Armed with a staff of 10 and venture capital backing of more than $2.4 million from firms such as Midland, MI-based Dow Venture Capital Group and Amadeus Capital Partners of Cambridge, England, Plastic Logic intends to bring polymer transistors to market for use in products where silicon microchips are simply too expensive. Polymer-based circuitry is not nearly fast enough to run a PC, but it could be just right for use in “smart” electronic tags for tracking merchandise or in the electronics used in large flat-panel displays. And because polymer chips can be flexible, they could open the door for handheld computer gadgets that could be folded or rolled up like paper. With these and other compelling markets beckoning, says Friend, “We know why we’re developing the technology. It’s not a case of a technology in search of a use.”

Plastic Logic is not the only company to see the potential of plastic electronics. What sets the Cambridge startup apart from others in the field is its manufacturing approach. Friend’s team dissolves specially designed semiconducting polymers to form an “ink” and then prints the circuitry onto a flexible substrate, employing the same technology used by an ink-jet printer. It’s “a very effective and elegant way of delivering polymers to the sites,” says physicist Ananth Dodabalapur of Lucent Technologies’ Bell Labs. “The big advantage of plastic transistors,” he adds, “is that you can produce them cheaply.”

Plastic Logic has yet to specify just how much cheaper than silicon they think their circuitry will be. According to CEO Stuart Evans, “Cost is difficult to pin down at this early stage.” Still, he says, “It is conceivable that we could make a simple [radio-frequency identification] tag for a penny.” According to Nick Darby, director of technology at Dow Venture Capital Group, Plastic Logic aims to have a working prototype of its new chip ready by the summer, and a product ready for market in three to five years.

Plastic Logic still has some hurdles to clear, though.
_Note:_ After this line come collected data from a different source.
Lemma load_many_answers (fuel : nat) (mode : Mode) (c : WConfig V) (now : Z) (source : list Bytes -> result (Sourced V) Bytes)
    (max_keys : nat) (wait_for : WShard V -> nat -> WShard V) (s : WShard V) (ks : list Bytes) (O : Owners) (answers : Bytes -> Slot V)
    (Hfuel : (0 < fuel)%nat) (Hcl : claimable O now (distinct ks) (ws_engine s)) (Hcap : max_capacity (cfg (ws_engine s)) = u64_max)
    (Hfits : Forall key_fits ks)
    (Hsource : forall asked k, asked ∈ chunked (missing (ws_engine s) now (distinct ks)) max_keys -> k ∈ asked -> answer_of (source asked) k = answers k) :
  exists s' r, load_many_from fuel mode c now source max_keys wait_for s ks = Some (s', r) /\
    engine_inv (ws_engine s') /\ loads_ok (ws_engine s', O) /\
    match failure answers (missing (ws_engine s) now (distinct ks)) with
    | Some err => r = Err err
    | None => exists found, r = Ok found /\ forall k, found !! k =
        if decide (k ∈ ks) then match cached (ws_engine s) now k with Some v => Some v | None => value_of (answers k) end else None
    end /\
    forall k, engine_record (ws_engine s') k = engine_record (ws_engine s) k \/
      k ∈ missing (ws_engine s) now (distinct ks) /\ exists v ver exp, answers k = Ok (Some v) /\
        engine_record (ws_engine s') k = Some {| wr_key := k; wr_value := Some (encode_value v); wr_ver := ver; wr_expires_at_ms := exp |}.
Proof.
  destruct (distinct_spec ks) as [_ Hks]. unfold load_many_from. set (todo := distinct ks) in *. clearbody todo.
  destruct fuel as [|fuel]; [lia|]. set (m := {| cm_shard := s; cm_found := ∅; cm_owned := []; cm_waits := [] |} : Claimed V).
  destruct (claim_claims now todo O m Hcl) as (m' & new & Hf & Hcs).
  destruct (claims_ready O now todo m m' new Hcl Hcap) as [Hr HO]; [intros k Hk; rewrite Forall_forall in Hfits; by apply Hfits, Hks|done|].
  pose proof Hcs as [A1 A2 A3 A4 A5 A6 A7 A8]. cbn [m cm_shard cm_owned cm_waits cm_found app] in A2, A3, A5, A6, A7, A8.
  destruct (run_owned (fun q => answers (qd_key q)) mode c now source max_keys _ new _ Hr) as (s1 & slots & Hrun & He).
  { intros chunk q Hch Hq. symmetry. apply Hsource; [|by apply list_elem_of_fmap_2]. rewrite <-A5, chunked_fmap. by apply list_elem_of_fmap_2. }
  destruct (settle_owned wait_for slots answers new (fun q Hq => en_slots _ _ _ _ _ _ _ He q Hq) s1 (cm_found m') []) as (r & Hs & Hm).
  rewrite A5 in Hm. destruct He as [E1 E2 E3 E4 E5 E6 E7 E8]. rewrite HO in E4.
  assert (Hloop : load_loop (S fuel) mode c now source max_keys wait_for s ∅ todo =
    Some (match todo with [] => s | _ => s1 end, match r with Ok (found, _) => Ok found | Err err => Err err end)).
  { destruct todo as [|k0 todo].
    - cbn in Hf. injection Hf as <-. apply fmap_nil_inv in A5 as ->. cbn in Hs. injection Hs as <-. done.
    - cbn [load_loop]. unfold claim. fold m. rewrite Hf. cbn [mbind option_bind]. rewrite A6, Hrun. cbn [mbind option_bind]. rewrite A7, Hs.
      destruct r as [[found todo']|err]; [|done]. destruct (failure _ _); [done|]. destruct Hm as (f & [= -> ->] & _). by destruct fuel. }
  rewrite Hloop. eexists _, _. split; [done|]. split_and!.
  - destruct todo; [apply Hcl|done].
  - destruct todo; [apply Hcl|]. by eapply rtc_loads_ok.
  - destruct (failure _ _) as [err|]; [by subst r|]. destruct Hm as (f & -> & Hfound). eexists. split; [done|]. intros k.
    rewrite Hfound, A8, lookup_empty. unfold missing. destruct (decide (k ∈ ks)) as [Hk|Hk].
    + rewrite (decide_True (P := k ∈ todo)) by (by apply Hks). unfold cached. destruct (visible (ws_engine s) k now) as [live|] eqn:Ev.
      * rewrite decide_False by (rewrite list_elem_of_filter, Ev; by intros [? _]).
        destruct (cl_decodes _ _ _ _ Hcl k live ltac:(by apply Hks) Ev) as [v Hv]. cbn. by rewrite Hv.
      * rewrite decide_True by (rewrite list_elem_of_filter, Ev; split; [done|by apply Hks]). by destruct (value_of _).
    + rewrite !decide_False; [done|by rewrite Hks|]. rewrite list_elem_of_filter, Hks. by intros [_ ?].
  - intros k. destruct todo; [by left|]. rewrite <-(A3 k). destruct (E8 k) as [->|(q & v & exp & Hq & Hk & Ha & Hrec)]; [by left|right].
    split; [rewrite <-A5, <-Hk; by apply list_elem_of_fmap_2|]. exists v, (qd_ver q), exp. by rewrite <-Hk at 1.
Qed.
(** * HD44780 over an I2C port expander: the protocol core of hd44780.go

    A shallow embedding of [hd44780/hd44780.go]: the pin map, the
    split-nibble [write], the mode bitfields and their setters, the power-on
    sequence and the display operations, followed by the properties of the
    driver's specification that they decide.

    Conventions.
    - A Go [byte] is a [Z] in [0, 256); additions and left shifts are followed
      by [wrap8], the bitwise operators [&] and [|] are [Z.land] and [Z.lor].
    - [*i2c.I2C] is the external transport.  Its state is the list of bytes
      handed to [WriteByte] so far together with a fault schedule telling, for
      the n-th call, whether it reports an error.
    - A method with a pointer receiver and result [error] is a function from
      the receiver to the updated receiver and an [option error] ([None] is
      Go's [nil]).
    - [time.Sleep] has no effect on the state and is left out. *)

From Stdlib Require Import ZArith List String Ascii Bool Lia.
Import ListNotations.
Local Open Scope Z_scope.

(** ** Bytes *)

Definition wrap8 (x : Z) : Z := x mod 2 ^ 8.

(** [x << n] on bytes; a count of 8 or more gives 0. *)
Definition shl8 (x n : Z) : Z := wrap8 (Z.shiftl x n).

(** [x + y] on bytes. *)
Definition add8 (x y : Z) : Z := wrap8 (x + y).

(** [^x] on bytes. *)
Definition not8 (x : Z) : Z := Z.lxor x 255.

(** ** Constants *)

Definition lcdClearDisplay : Z := 0x01.
Definition lcdReturnHome : Z := 0x02.
Definition lcdSetCGRamAddr : Z := 0x40.
Definition lcdSetDDRamAddr : Z := 0x80.

Definition lcdSetEntryMode : Z := 0x04.
Definition lcdEntryIncrement : Z := 0x02.
Definition lcdEntryShiftOn : Z := 0x01.

Definition lcdDisplayOn : Z := 0x04.
Definition lcdBlinkCursorOn : Z := 0x01.
Definition lcdUnderlineCursorOn : Z := 0x02.
Definition lcdSetDisplayMode : Z := 0x08.

Definition lcd2Line : Z := 0x08.
Definition lcd8BitMode : Z := 0x10.
Definition lcd5x10Dots : Z := 0x04.
Definition lcdSetFunctionMode : Z := 0x20.

Definition lcdBacklightOff : Z := 0x00.
Definition lcdBacklightOn : Z := 0x08.

Definition registerSelectHigh : Z := 0x1.
Definition registerSelectLow : Z := 0x0.

(** ** Pin map *)

Definition BacklightPolarity := bool.
Definition Negative : BacklightPolarity := false.
Definition Positive : BacklightPolarity := true.

Record I2CPinMap : Type := mkPinMap {
  RS : Z; RW : Z; EN : Z;
  D4 : Z; D5 : Z; D6 : Z; D7 : Z;
  Backlight : Z;
  BLPolarity : BacklightPolarity
}.

Definition MJKDZPinMap : I2CPinMap :=
  {| RS := 6; RW := 5; EN := 4;
     D4 := 0; D5 := 1; D6 := 2; D7 := 3;
     Backlight := 7;
     BLPolarity := Negative |}.

Definition PCF8574PinMap : I2CPinMap :=
  {| RS := 0; RW := 1; EN := 2;
     D4 := 4; D5 := 5; D6 := 6; D7 := 7;
     Backlight := 3;
     BLPolarity := Positive |}.

(** ** The transport *)

Module i2c.

Inductive error : Type := Errno (code : Z).

Record I2C : Type := mkI2C {
  sent : list Z;
  faults : nat -> option error
}.
(** * Image fidelity metrics of jpegli: lib/extras/metrics.cc

    A shallow embedding of [ComputeDistanceP], [ComputeSumOfSquares],
    [ComputeButteraugli], the two [ButteraugliDistance] overloads,
    [Butteraugli3Norm] and [ComputePSNR], followed by the properties
    the specification states about them.

    Layout of the development:
    - [Arith]: the arithmetic the C++ code performs on [double] and
      [float], as an interface; [R_arith] instantiates it with exact
      real arithmetic (no rounding, no infinities, no NaN);
    - [StatusOr], [World], [M]: the status values of lib/base/status.h
      and the effects the code has (stderr, the process-wide [once]
      counter, calls into the rest of the library);
    - [Lib]: the functions of the library that metrics.cc calls and
      whose code lives elsewhere;
    - the functions of metrics.cc, in source order;
    - the quantities of the specification, and [TestLib], a small
      implementation of [Lib] to run the functions on;
    - the properties.  Those about failures, sentinels, the order of
      effects and the formulas the two loops evaluate hold for every
      [Arith]; those about the value of a score on particular maps are
      stated over [R_arith], on inputs for which the [double]s of the
      code differ from exact arithmetic by rounding only.

    The file also embeds tools/file_io.h ([FileWrapper], [ReadFile],
    [WriteFile]) in the module [FileIO], over a description of the
    streams of the C library, and closes with further properties of
    both files. *)

From Stdlib Require Import Reals Lra Lia List Ascii String ZArith NArith QArith Qreals
  Bool.
Import ListNotations.

Set Implicit Arguments.

(** ** Arithmetic interface *)

(** The operations metrics.cc applies to floating-point values.  A
    single carrier [F] stands for both [double] and [float]: a [float]
    is a [double] that is a fixed point of [rnd32], and arithmetic on
    two [float] operands is the [double] operation followed by
    [rnd32]. *)
Class Arith (F : Type) : Type := {
  of_Z : Z -> F;               (* integer to double conversion *)
  dec : Q -> F;                (* a decimal literal such as [0.299] *)
  fadd : F -> F -> F;
  fsub : F -> F -> F;
  fmul : F -> F -> F;
  fdiv : F -> F -> F;
  fabs : F -> F;               (* std::abs *)
  fsqrt : F -> F;              (* std::sqrt *)
  flog10 : F -> F;             (* std::log10 *)
  fpow : F -> F -> F;          (* std::pow *)
  fltb : F -> F -> bool;       (* operator< *)
  feqb : F -> F -> bool;       (* operator== *)
  rnd32 : F -> F               (* conversion to float *)
}.

(** Arrays of three numbers ([double sum1[3]], [float cdiff[3]], a
    row of [yuvmatrix]). *)
Definition arr3 (F : Type) : Type := (F * F * F)%type.

Section Numbers.
Context {F : Type} {AF : Arith F}.

Definition f0 : F := of_Z 0.
Definition f1 : F := of_Z 1.
Definition f3 : F := of_Z 3.

(** [std::numeric_limits<double>::max()] and
    [std::numeric_limits<float>::max()]. *)
Definition DBL_MAX : F := of_Z (2 ^ 1024 - 2 ^ 971).
Definition FLT_MAX : F := of_Z (2 ^ 128 - 2 ^ 104).

(** Arithmetic on [float] operands. *)
Definition fsub32 (a b : F) : F := rnd32 (fsub a b).
Definition fmul32 (a b : F) : F := rnd32 (fmul a b).
Definition fadd32 (a b : F) : F := rnd32 (fadd a b).

Definition get3 (a : arr3 F) (i : nat) : F :=
  let '(a0, a1, a2) := a in
  match i with O => a0 | S O => a1 | _ => a2 end.

Definition set3 (a : arr3 F) (i : nat) (v : F) : arr3 F :=
  let '(a0, a1, a2) := a in
  match i with O => (v, a1, a2) | S O => (a0, v, a2) | _ => (a0, a1, v) end.

Definition zero3 : arr3 F := (f0, f0, f0).
End Numbers.

(** ** Exact real arithmetic *)

Definition Rltb (a b : R) : bool := if Rlt_dec a b then true else false.
Definition Reqb (a b : R) : bool := if Req_dec_T a b then true else false.

(** [std::pow] on real arguments: [pow(x, 0) = 1] for every [x],
    [exp(y * ln x)] for a positive base, [pow(0, y) = 0] for [y > 0],
    and the integer power for a negative base and an integer exponent.
    Where C reports an infinity ([pow(0, y)] with [y < 0]) or a NaN
    (negative base, exponent not an integer) there is no real number to
    return; the model returns [0] there, and the lemmas below that
    evaluate [cpow] stay away from those arguments. *)
Definition cpow (x y : R) : R :=
  if Req_dec_T y 0 then 1%R
  else if Rlt_dec 0 x then Rpower x y
  else if Req_dec_T x 0 then 0%R
  else if Req_dec_T (IZR (Int_part y)) y then powerRZ x (Int_part y)
  else 0%R.

Definition clog10 (x : R) : R := (ln x / ln 10)%R.

#[global] Instance R_arith : Arith R := {
  of_Z := IZR;
  dec := Q2R;
  fadd := Rplus;
  fsub := Rminus;
  fmul := Rmult;
  fdiv := Rdiv;
  fabs := Rabs;
  fsqrt := sqrt;
  flog10 := clog10;
  fpow := cpow;
  fltb := Rltb;
  feqb := Reqb;
  rnd32 := fun x => x
}.

(** ** Status values and effects *)

(** [Status] and [StatusOr<T>] of lib/base/status.h.  A failure keeps
    the text of the [JXL_FAILURE] or of the failed [JXL_ENSURE]
    condition that produced it. *)
Inductive StatusOr (A : Type) : Type :=
| Ok (a : A)
| Failure (msg : string).
Arguments Ok {A} a.
Arguments Failure {A} msg.

Definition Status : Type := StatusOr unit.

Definition is_ok {A} (s : StatusOr A) : bool :=
  match s with Ok _ => true | Failure _ => false end.

(** Calls that leave metrics.cc. *)
Inductive Call : Type :=
| Call_Image3F_Create
| Call_ImageF_Create
| Call_ConvertPackedPixelFileToImage3F
| Call_GetColorEncoding
| Call_GetIntensityTarget
| Call_ApplyColorTransform
| Call_ButteraugliComparator_Make
| Call_Diffmap
| Call_ButteraugliScoreFromDiffmap
| Call_AlignedMemory_Create.

(** What a call can observe or change besides its arguments: the text
    written to stderr (oldest first), the [static std::atomic<int> once]
    of [ComputeDistanceP], and the calls made so far (oldest first). *)
Record World : Type := mkWorld {
  stderr : list string;
  once : Z;
  calls : list Call
}.

Definition M (A : Type) : Type := World -> StatusOr A * World.

Definition ret {A} (a : A) : M A := fun w => (Ok a, w).

Definition fail {A} (msg : string) : M A := fun w => (Failure msg, w).

Definition bind {A B} (m : M A) (k : A -> M B) : M B :=
  fun w =>
    match m w with
    | (Ok a, w') => k a w'
    | (Failure msg, w') => (Failure msg, w')
    end.

Notation "x <- m ;; k" := (bind m (fun x => k))
  (at level 61, m at next level, right associativity).
Notation "m ;;; k" := (bind m (fun _ => k))
  (at level 61, right associativity).

(** [fprintf(stderr, msg)]. *)
Definition eprint (msg : string) (w : World) : World :=
  mkWorld (stderr w ++ [msg]) (once w) (calls w).

Definition fprintf_stderr (msg : string) : M unit :=
  fun w => (Ok tt, eprint msg w).

(** The line feed of ["...\n"]. *)
Definition LF : string := String (Ascii.ascii_of_nat 10) EmptyString.

(** A call into the library: the call is recorded and its status is the
    callee's. *)
Definition record (c : Call) (w : World) : World :=
  mkWorld (stderr w) (once w) (calls w ++ [c]).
For one thing, its manufacturing process still involves an expensive initial step borrowed from conventional chip making to prepattern the substrate so the polymer ink doesn’t run. “It’s not a business-model killer, but it’s certainly an area that could be improved,” says Kimberly Allen, director of technology and strategic research at San Jose, CA-based research firm Stanford Resources.
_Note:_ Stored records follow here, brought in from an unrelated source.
Lemma inserted_document_is_found_witness :
  let e := Sample.steady ["quick"; "fox"] in
  let inserted := insertHandler e (Sample.insert_content "the quick fox") Sample.fresh in
  let w2 := snd (ServeHTTP e (Sample.insert_content "a dog") (snd inserted)) in
  exists result,
    fst (searchHandler e (Sample.get_search "fox") w2) =
      Ret {| Http.Status := 200; Http.Written := Http.JSONResult result |}
    /\ In "1" (Bleve.hit_ids result).
Proof.
  intros e inserted w2.
  let o := eval vm_compute in (fst inserted) in
  assert (Hrun : inserted = (o, snd inserted))
    by (apply run_fst; vm_compute; reflexivity).
  destruct (inserted_document_is_found e _ Sample.fresh _ _ _ eq_refl Hrun eq_refl)
    as [id [a [Hw [Hd [_ Hfind]]]]].
  vm_compute in Hd. destruct Hd as [Hd | []].
  inversion Hd; subst id a; clear Hd.
  destruct (Hfind [] w2 [] "fox" (Sample.get_search "fox"))
    as [ix2 [_ [Hs [_ Hten]]]].
  - intros [].
  - apply (ServeHTTP_steps e (Sample.insert_content "a dog") (snd inserted) []).
    intros E.
    assert (H : match index (snd inserted) with Some _ => true | None => false end
                = true) by (vm_compute; reflexivity).
    rewrite E in H. discriminate H.
  - vm_compute. tauto.
  - vm_compute. tauto.
  - discriminate.
  - reflexivity.
  - reflexivity.
  - reflexivity.
  - eexists. split; [exact Hs |].
    apply Hten.
    assert (Ht : match fst (searchHandler e (Sample.get_search "fox") w2) with
                 | Ret {| Http.Written := Http.JSONResult res |} =>
                     (Bleve.Total res <= 10)%nat
                 | _ => False
                 end) by (vm_compute; lia).
    rewrite Hs in Ht. exact Ht.
Defined.

Definition sorted_by_index (l : list LineResult) : list LineResult :=
  fold_right insert_by_index [] l.

(** ** The engine and its surroundings *)

Definition Path : Type := list string.

Definition OUTPUT_FILE_NAME : string := "output.jsonl".
Definition DEFAULT_CONCURRENCY : nat := 16.

(** The executor proxy: [PythonExecutorProxy] runs a whole batch by itself
    (its [_exec_batch] is given as a function of the inputs, the output
    directory and the run id); any other proxy only offers
    [exec_line_async], whose results arrive as events. *)
Inductive ExecutorProxy : Type :=
| PythonExecutorProxy
    (proxy_exec_batch : list Dict -> Path -> string -> Outcome (list LineResult))
| OtherExecutorProxy.

(** Constants and functions the engine imports from modules that are not
    part of the sources at hand; they are parameters of the model. *)
Record Collaborators : Type := mkCollaborators {
  LINE_NUMBER_KEY : string;
  uuid4 : string;
  apply_default_value_for_input : list string -> Dict -> Dict;
  ensure_flow_inputs_type : Flow -> Dict -> Outcome Dict;
  get_aggregation_inputs_properties : Flow -> list string;
  resolve_dir_to_absolute : Path -> Path -> Path
}.

(** What [__init__] fixes for the life of the engine. *)
Record Engine : Type := mkEngine {
  collab : Collaborators;
  _working_dir : Path;
  _flow : Flow;
  _executor_proxy : ExecutorProxy
}.

(** The parameters of [_exec] after its first two statements: the inputs
    with their defaults applied and the run id resolved. *)
Record ExecArgs : Type := mkExecArgs {
  batch_inputs : list Dict;
  run_id : string;
  output_dir : Path;
  raise_on_line_failure : bool
}.
(** With errors only and pauses that return, a turn of the loop is the
    fetch, the handling of every event the fetch returned, and the pause. *)
Lemma run_iteration_handles_batch s B :
  sleep_returns W ->
  run_outcome (get_updates W cfg) s = Returns B ->
  exists pre,
    Forall (fun ev => is_log ev = true) pre /\
    run_trace (run_iteration W cfg) s
    = run_trace (get_updates W cfg) s ++ pre
      ++ run_trace (process_updates W cfg B) (run_state (get_updates W cfg) s)
      ++ [AsyncSleep (POLL_INTERVAL cfg)].
Proof.
  intros Hsleep HB.
  set (s1 := run_state (get_updates W cfg) s).
  assert (Hd : exists pre,
             Forall (fun ev => is_log ev = true) pre /\
             run_outcome (dispatch_batch W cfg B) s1 = Returns tt /\
             run_trace (dispatch_batch W cfg B) s1
             = pre ++ run_trace (process_updates W cfg B) s1).
  { unfold dispatch_batch. destruct B as [| u rest].
    - exists []. split; [ constructor | ]. split; reflexivity.
    - exists [Log INFO ("Received " ++ py_str_int (Z.of_nat (length (u :: rest)))
                        ++ " new updates")].
      split; [ repeat constructor | ].
      rewrite (outcome_bind_returns (logger _ _) _ s1 tt eq_refl),
        (trace_bind_returns (logger _ _) _ s1 tt eq_refl).
      split; [ | reflexivity ].
      destruct (never_raises_returns (process_updates W cfg (u :: rest)) s1
                  (process_updates_completes W cfg Herr (u :: rest))) as ([] & H).
      exact H. }
  destruct Hd as (pre & Hpre & Hdo & Hdt).
  exists pre. split; [ exact Hpre | ].
  assert (Hz : forall s2,
             bind (outbound (AsyncSleep (POLL_INTERVAL cfg))
                     (fun n => asyncio_sleep W n (POLL_INTERVAL cfg)))
               (fun _ => ret Continue) s2
             = (Returns Continue, bump s2, [AsyncSleep (POLL_INTERVAL cfg)])).
  { intros s2. unfold bind, outbound, ret. rewrite Hsleep. reflexivity. }
  assert (Hzt : forall s2,
             run_trace (bind (outbound (AsyncSleep (POLL_INTERVAL cfg))
                                (fun n => asyncio_sleep W n (POLL_INTERVAL cfg)))
                          (fun _ => ret Continue)) s2
             = [AsyncSleep (POLL_INTERVAL cfg)])
    by (intros s2; unfold run_trace; rewrite Hz; reflexivity).
  assert (Hzo : forall s2,
             run_outcome (bind (outbound (AsyncSleep (POLL_INTERVAL cfg))
                                  (fun n => asyncio_sleep W n (POLL_INTERVAL cfg)))
                            (fun _ => ret Continue)) s2
             = Returns Continue)
    by (intros s2; unfold run_outcome; rewrite Hz; reflexivity).
  assert (Hp : run_trace (poll_once W cfg) s
               = run_trace (get_updates W cfg) s ++ pre
                 ++ run_trace (process_updates W cfg B) s1
                 ++ [AsyncSleep (POLL_INTERVAL cfg)]
               /\ run_outcome (poll_once W cfg) s = Returns Continue).
  { unfold poll_once.
    rewrite (trace_bind_returns _ _ _ _ HB), (outcome_bind_returns _ _ _ _ HB).
    fold s1.
    rewrite (trace_bind_returns _ _ _ _ Hdo), (outcome_bind_returns _ _ _ _ Hdo), Hdt.
    rewrite Hzt, Hzo, <- !app_assoc. split; reflexivity. }
  destruct Hp as [Hpt Hpo]. rewrite <- Hpt.
  unfold run_iteration, run_trace, run_outcome, try_except in *.
  destruct (poll_once W cfg s) as [[[c|e] s2] t2]; [ reflexivity | discriminate ].
Qed.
Meanwhile, some of the company’s competitors, including Lucent, are currently working out the details of an alternative manufacturing technique that involves creating the semiconductor pattern with stamps. Eventually, says Dodabalapur, the two techniques could be used together-the stamping process might replace Plastic Logic’s initial lithography step, for example.

Ultimately, says Dodabalapur, “My feeling is that the two techniques will figure among the winners.” If so, Plastic Logic could soon help to create what Evans calls “a parallel universe” of cheap, smart, disposable electronic devices.